五組のゴールキックから、またパスを回していく。左サイドで僕がパスを受け取った……と思ったら、なんと目の前に火野がいた。
「よし! 団吉、勝負だ!」
「……うん、負けない!」
僕は左に動くと見せかけて、右にドリブルをした。しかし火野にはお見通しだったらしくぴったりとついてくる。抜くのはおそらく無理だが、僕一人でやっているわけではない。火野がボールをとろうと左足を出して来たその時――
「相原くん!!」
僕はとっさに左に切り返し、後ろから走り込んできた相原くんにパスをした。相原くんがドリブルをして一人をかわし、ゴール前にいたサッカー部のクラスメイトにパス。そのままサッカー部のクラスメイトが右足でシュートを放つと、ゴール左隅に決まった。
「……よし!」
「や、やった! み、みんなすごい!」
「ナイスシュート! いけるよ!」
相原くん、木下くん、サッカー部のクラスメイトとハイタッチを交わす。
「くそぅ、団吉やるなぁ、絶対に右に動くと思ってたぜ。でもまだまだ! 負けねぇぞ!」
それから本気を出した火野と中川くんを中心に、一組が怒涛の攻めを繰り出して来た。五組はなんとか守りに徹して耐えていたのだが、素早い動きでディフェンスをかわした中川くんのシュートが決まると、次の攻めでもう一点失った。そのまま試合は終わる。二対一で五組は負けてしまった。
「ふー、なんとか勝てたか。しかし相原はやっぱいい足してるなー、うちに欲しかったぜ」
「……うーん、めんどくさいことはパス。でも火野くんもやっぱり速いな」
火野と相原くんが握手しているのが見えた。去年の体育祭をふと思い出した。
相原くんが戻って来て、木下くんと一緒に話していると、五組の女子たちもやって来た。
「み、みんなお疲れさま、団吉カッコよかった……」
「みんなお疲れー! 負けちまったけどよかったよー! 大悟も頑張ったなー!」
「みなさんお疲れさまです……! 本当にカッコよかったです……!」
「みんなお疲れさま、日車くんカッコよかった……」
「……はっ!? 九十九さんが日車くんの隣に行きそうな予感! ここは私が先に……!」
ススっと僕の隣に来た大島さんが、僕の右腕に抱きついてきた。
「え!? お、大島さん!?」
「……団吉?」
「ああ!! い、いや、大島さんが急に来てああなってこうなって……ご、ごめん!」
「ふふっ、慌てる団吉も可愛い。大島は仕方ない奴だからな」
「さ、沢井さん!? くっ、なんか負けた気持ちになるのは気のせいかしら……!」
グイグイくる大島さんだったが、絵菜はやっぱり余裕があった。お、大島さんのこと嫌いではないということなのかな……。
* * *
全部の試合が終わり、グラウンドで最後の挨拶があった後、僕と絵菜は教室に戻ろうとしていた。
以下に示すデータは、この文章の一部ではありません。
Definition ListTestRuns (c : ctx) (req : pbListTestRunsRequest) : M W (rpc ListTestRunsResponse) :=
  let coreReq := mkListTestRunsRequest (plr_DeviceId req)
    (if decide (plr_Status req ≠ TEST_RUN_STATUS_UNSPECIFIED) then protoToTestRunStatus (plr_Status req)
     else TestRunStatusUnset)
    (plr_Limit req) (plr_Offset req) in
  r ← db_ListTestRuns c coreReq;
  match r with
  | Err err => mret (Status Internal ("failed to list test runs: " +:+ err))
  | Ok runs =>
    let pbRuns := testRunToProto <$> runs in
    mret (Reply (mkListTestRunsResponse pbRuns (int32 (Z.of_nat (length pbRuns)))))
  end.

Definition CancelTestRun (c : ctx) (id : string) : M W (rpc CancelTestRunResponse) :=
  if decide (id = "") then mret (Status InvalidArgument "id is required")
  else
    r ← db_GetTestRun c id;
    match r with
    | Err err => mret (Status NotFound ("test run not found: " +:+ err))
    | Ok run =>
      if decide (tr_Status run ≠ TestRunStatusPending ∧ tr_Status run ≠ TestRunStatusRunning ∧
                 tr_Status run ≠ TestRunStatusQueued)
      then mret (Reply (mkCancelResponse false
             ("cannot cancel test run in status " +:+ TestRunStatus_string (tr_Status run))))
      else
        u ← db_UpdateTestRunStatus c id TestRunStatusCancelled "cancelled by user";
        match u with
        | Err err => mret (Status Internal ("failed to cancel: " +:+ err))
        | Ok _ =>
          _ ← when (gs_audit s) (LogCancel id (tr_RequestedBy run));
          mret (Reply (mkCancelResponse true "test run cancelled"))
        end
    end.

Definition GetTestResults (c : ctx) (testRunId : string) : M W (rpc (list pbTestResult)) :=
  if decide (testRunId = "") then mret (Status InvalidArgument "test_run_id is required")
  else
    r ← db_GetTestResults c testRunId;
    match r with
    | Err err => mret (Status Internal ("failed to get results: " +:+ err))
    | Ok results => mret (Reply (testResultToProto <$> results))
    end.

Definition ListVMs (c : ctx) (req : pbListVMsRequest) : M W (rpc (list pbVMInstance)) :=
  let coreReq := mkListVMsRequest
    (if decide (plv_Status req ≠ VM_STATUS_UNSPECIFIED) then protoToVMStatus (plv_Status req)
     else VMStatusUnset) (plv_DeviceId req) in
  r ← db_ListVMs c coreReq;
  match r with
  | Err err => mret (Status Internal ("failed to list VMs: " +:+ err))
  | Ok l => mret (Reply (vmToProto <$> l))
  end.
「終わってしまったね、なんかちょっと寂しいというか」
「うん、私もちょっと寂しいなって思ってた。こんなこと思うなんて信じられないけど」
「あはは、僕も似たようなものだよ。前は面倒だなぁって思ってたからなぁ」
「おーっす、二人も戻るところか、いやー終わっちまったなぁ」
「やっほー、終わったねぇ、なんか寂しくなるねぇ」
後ろから声をかけられたので振り向くと、火野と高梨さんがいた。
「あ、お疲れさま、結局サッカーもバスケも一組が優勝って、どうなってるの……」
「あはは、俺らは五組に勝てたことで一気に勢いがついたぜ」
「私たちもだよー、最初に五組と当たってよかったのかも。それにしても絵菜上手かったねー、ほんとうちの部に欲しかったくらいだよー」
「おう、こっちも団吉にはびっくりしたぜ。まさかあそこで左に切り返してパス出せるとはな。周りも見えてたんだな」
「ま、まぁ、相原くんが走ってきたのが見えたから、いけるかなーと思って……あはは」
「わ、私も、杉崎がフリーになってるのが見えたから、いけそうだなって」
二人に褒められてちょっと恥ずかしくなる僕と絵菜だった。
「うんうん、サッカーもバスケもチームスポーツだからねー、周りが見えてるのはすごく大事だよー」
「そうそう、一人でやってるわけじゃねぇからな。あ、そういやうちの部はなんとか勝ち進んでるぜ。県大会行けるかも」
「あ、うちも勝ってるよー、県大会が見えてきたよ」
「あ、そうなんだね、そしたら来月応援に行くよ。絵菜もどう?」
「うん、私も行く。二人が頑張ってるところ見たい」
火野と高梨さんが「サンキュー!」「ありがとー!」と言って胸を叩いた。
またひとつ、イベントが終わった。寂しい気持ちになるが、それもまた仕方のないことだ。これからも楽しい思い出を作っていきたい。